Fredrik Wesslau is a diplomat specialized in conflict resolution and post-conflict stabilisation.

Biography
Originally from Sweden, he has worked for the United Nations, European Union, and Organization for Security and Co-operation in Europe on the conflicts such as Kosovo, Georgia, Nagorno-Karabakh, and Sudan/South Sudan. He is currently working as Deputy Head of Mission for the European Union Advisory Mission in Ukraine.

Before that, he worked as Director of the Wider Europe Programme and Senior Policy Fellow at the European Council on Foreign Relations. He has served as a team leader and political adviser to the EU counter-piracy mission, EUCAP Nestor.
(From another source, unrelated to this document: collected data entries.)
(* ===== verification/Tenant.v ===== *)
(** * tenant/: tenant ids in contexts and the GORM callbacks that scope statements

    [Tenant] is tenant/tenant.go on the interface of [Gin] and tenant/gorm.go on that of [SqlSpec].
    A GORM statement carries its context, the conditions chained so far, each by Where or by Or,
    and its error; a callback runs before GORM's own, which does nothing once the statement has an
    error.  Which rows a chain of conditions selects is GORM's affair: the class [Where], with what
    its documentation says as [WhereLaws]. *)
From S2P Require Import Prelude GoStd Gin Obs Web SqlSpec.
Open Scope go_scope.

Module Tenant.

(** ** tenant.go *)
Record Tenant := mkTenant { ID : string; Code : string; Name : string }.
Definition InjectToContext (ctx : context) (tenantID : string) : context := WithValue ctx TenantKey (VStr tenantID).
Definition FromContext (ctx : context) : string := match Value ctx TenantKey with VStr v => v | _ => "" end.
Definition FromGinContext `{Gin} (c : gctx) (key : string) : string := GetString key c.
Definition Middleware `{Gin} (ginContextKey : string) (next : gctx -> gctx) (c : gctx) : gctx :=
  let tenantID := GetString ginContextKey c in
  if String.eqb tenantID "" then g_abort (Resp.Error c 400 Resp.CodeBadRequest "missing tenant context")
  else next (g_with_context (InjectToContext (Request_Context c) tenantID) c).

(** ** gorm.go *)
Inductive dbErr := ErrMissingTenantID | ErrDB (e : string).

(** The tenant column of a mapped struct. *)
Class TenantColumn (Row : Type) := { column : Row -> string; set_column : string -> Row -> Row }.

(** A condition and how it was chained: [db.Where(p)] or [db.Or(p)]. *)
Inductive cond (Row : Type) := And_ (p : Row -> bool) | Or_ (p : Row -> bool).
Arguments And_ {Row}.
Arguments Or_ {Row}.
Definition pred {Row} (c : cond Row) : Row -> bool := match c with And_ p | Or_ p => p end.
Definition is_and {Row} (c : cond Row) : Prop := match c with And_ _ => True | Or_ _ => False end.

(** The rows that the WHERE clause built from a chain selects. *)
Class Where (Row : Type) := { where_ : list (cond Row) -> Row -> bool }.
(** Conditions chained by Where are joined by AND.  Or writes its condition, and what is chained
    after it, as an alternative to what stands before it: Where(a).Or(b).Where(c) is the text
    [a OR b AND c]. *)
Class WhereLaws (Row : Type) `{Where Row} := {
  where_and : forall cs r, Forall is_and cs -> where_ cs r = forallb (fun c => pred c r) cs;
  where_or : forall c cs p cs' r, is_and c -> Forall is_and cs -> Forall is_and cs' ->
    where_ (c :: cs ++ Or_ p :: cs') r = where_ (c :: cs) r || where_ (And_ p :: cs') r }.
He has also worked adviser to the EUSR for Sudan and South Sudan, Rosalind Marsden, on the peace negotiations between the two countries following the South's independence in 2011. He has also worked as Political Adviser to the EUSR for the South Caucasus 2008–2010 and as Special Adviser to the UN SRSG for Kosovo, Joachim Rücker, in the run-up to Kosovo's Declaration of Independence in 2008. Wesslau started his career as a journalist, writing mainly for the International Herald Tribune.

In May 2013, his book - The Political Adviser's Handbook - was published. The Handbook is a field manual for political advisers and political affairs officers working on conflict resolution and crisis management. It is being used in key international institutions such as the UN, NATO, OSCE, EEAS, and CPCC, as well as several foreign ministries and universities.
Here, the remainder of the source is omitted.